One specimen has eggs in its coelomic cavity, measuring 200 µm in diameter on average. This species is known to be a simultaneous hermaphrodite, brooding large eggs (about 600 µm) in the parental tube (
Specimens of Diopatra marocensis collected from stations D14 and 34 were densely infected by a parasite (?Entoprocta). The parasite is attached to the dorsal side, parapodia and branchiae of the worms. One specimen (ESFM−POL/2009−34) with 15 chaetigerous segments (posterior part is missing) had almost 40 parasites.

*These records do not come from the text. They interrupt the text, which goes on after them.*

(** ** A stream from its text to the drift counts *)

Example stream_A_events :
  Stream.decode_chunks JSON.parse Scenario.stream_A
  = [ JS.JObj [("type", JS.JStr "session_initialized");
               ("session_dir", JS.JStr "/tmp/s1")];
      JS.JObj [("type", JS.JStr "analysis_started");
               ("resources", JS.JArr [JS.JStr "ec2"; JS.JStr "s3"])];
      Scenario.ev_group_update
        [("ec2", JS.JObj [("status", JS.JStr "completed");
                          ("drift_result",
                           JS.JObj [("drifts", JS.JArr [JS.JObj []; JS.JObj []])])]);
         ("s3", JS.JObj [("status", JS.JStr "pending")])];
      JS.JObj [("type", JS.JStr "analysis_complete")] ].
Proof. vm_compute. reflexivity. Qed.

Example stream_A_projection :
  exists st',
    Provider.readStream JSON.parse Scenario.sid Scenario.stream_A Scenario.streaming
    = JS.Ok st'
    /\ (Provider.sessions st' !! Scenario.sid ≫= Provider.analysisComplete)
       = Some true
    /\ (Provider.sessions st' !! Scenario.sid ≫= Provider.isAnalyzing)
       = Some false
    /\ ((Provider.sessions st' !! Scenario.sid ≫= Provider.analysisResults)
        ≫= (fun results : gmap string JS.json => results !! "resources"))
       = Some (JS.JArr [JS.JStr "ec2"; JS.JStr "s3"])
    /\ Component.getDriftCount (Provider.resource_of Scenario.sid "ec2" st')
       = JS.JNum 2
    /\ Component.getDriftCount (Provider.resource_of Scenario.sid "s3" st')
       = JS.JNum 0
    /\ Provider.activeStreams st' = ∅.
Proof.
  eexists. split; [vm_compute; reflexivity|].
  repeat split; vm_compute; reflexivity.
Qed.

(** ** Reading the fields of an event *)

Section Events.
Import JS Provider.

Lemma get_member (data : json) (k : string) (v : json) :
  member data k = Some v -> get (Some data) k = Ok (Some v).
Proof. destruct data; simpl; intros H; try discriminate; by rewrite H. Qed.

Lemma get_not_null (data : json) (k : string) :
  data <> JNull -> get (Some data) k = Ok (member data k).
Proof. by destruct data. Qed.

(** The handler on a session that is stored, for an event that is not
    [null]. *)
Lemma handleStreamingUpdate_stored sessionId data st session :
  sessions st !! sessionId = Some session ->
  data <> JNull ->
  handleStreamingUpdate sessionId data st =
    try! upd := update_session data (member data "type") session in
    Ok (set_activeStreams
          (if upd.2 then delete sessionId (activeStreams st) else activeStreams st)
          (set_sessions (<[sessionId := upd.1]> (sessions st)) st)).
Proof.
  intros Hs Hd. unfold handleStreamingUpdate. rewrite Hs, (get_not_null _ _ Hd).
  simpl. destruct (update_session _ _ _) as [[s' c]|]; reflexivity.
Qed.

Lemma null_or_not (data : json) : data = JNull \/ data <> JNull.
Proof. destruct data; auto; right; discriminate. Qed.

Lemma handleStreamingUpdate_absent sessionId data st :
  sessions st !! sessionId = None ->
  handleStreamingUpdate sessionId data st = Ok st.
Proof. intros H. unfold handleStreamingUpdate. by rewrite H. Qed.

Lemma member_not_null (data : json) (k : string) (v : json) :
  member data k = Some v -> data <> JNull.
Proof. by destruct data. Qed.

End Events.

(** ** Events for a session that is not stored *)

Section Frame.
Import JS Provider.

(** C9. An event applied under a session id that the store does not hold
    changes nothing and raises nothing: the handler returns the very state
    it was given, whatever the event is. *)
Theorem handleStreamingUpdate_unknown_session_noop
  (sessionId : string) (data : json) (st : State) :
  sessions st !! sessionId = None ->
  handleStreamingUpdate sessionId data st = Ok st.
Proof.
  intros Habsent. unfold handleStreamingUpdate.
  destruct (sessions st !! sessionId); [discriminate | reflexivity].
Qed.

Lemma handleStreamingUpdate_unknown_session_noop_witness :
  handleStreamingUpdate "report.tfstate_s1_1700000000000" JNull initial
  = Ok initial.
Proof.
  apply (handleStreamingUpdate_unknown_session_noop
           "report.tfstate_s1_1700000000000" JNull initial).
  reflexivity.
Defined.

This species is only known from the East Atlantic (near Gibraltar; Morocco, Spain and Portugal) and the eastern Mediterranean. The presence of this species in the eastern Mediterranean and absence in the western Mediterranean is interesting. There could be two reasonable explanations for its presence in the eastern Mediterranean; 1) this species might have been introduced to the area by ballast water of ships; 2) it might be an Atlanto-Mediterranean species that widely occurs near openings of river mouths in the area, but has been overlooked up to now, or misidentified as a juvenile specimen of the large Mediterranean species D. neapolitana. These explanations can be refuted or proved when more data regarding this species in different basins of the Mediterranean are accumulated. As there is a big gap between the Atlantic and Mediterranean populations of this species, this species can be regarded as a new alien species for the Mediterranean Sea, at least for now.
Diopatra marocensis can be distinguished from other Diopatra species (D. neapolitana, D. marocensis, D. micrura, D. biscayensis and D. cryptornata) reported from the north-eastern coast of the Atlantic Ocean and Mediterranean Sea, in having pectinate chaetae that have oblique combs with 16−18 thin teeth. The original description of D. marocensis differs from the re-description of the species based on the eastern Mediterranean specimens in having different pigmentation in the anterior end (generally pale, but small specimens having palps with irregular brownish specks, and peristomium and anterior chaetigers with mid-dorsal bars on the posterior part of segment) and branchiae with fewer numbers of whorls (max. 8−9 whorls in the original description vs. 15 in the eastern Mediterranean specimens). However, such characters of the eastern Mediterranean specimens were also noted on the Spanish specimens (H. Paxton, pers. comm.).
This work is financially supported by two TUBITAK Projects [Project Numbers: 104Y065 (2005 samples) and SINHA 107G066 (2009 samples)] and an integrated pollution monitoring project (2011 samples) of the Ministry of Environment and Urbanization/General Directorate of Environmental Management (coordinated by Derinsu Underwater Engineering). Authors are indebted to Dr. Hannelore Paxton for her constructive comments on the manuscript.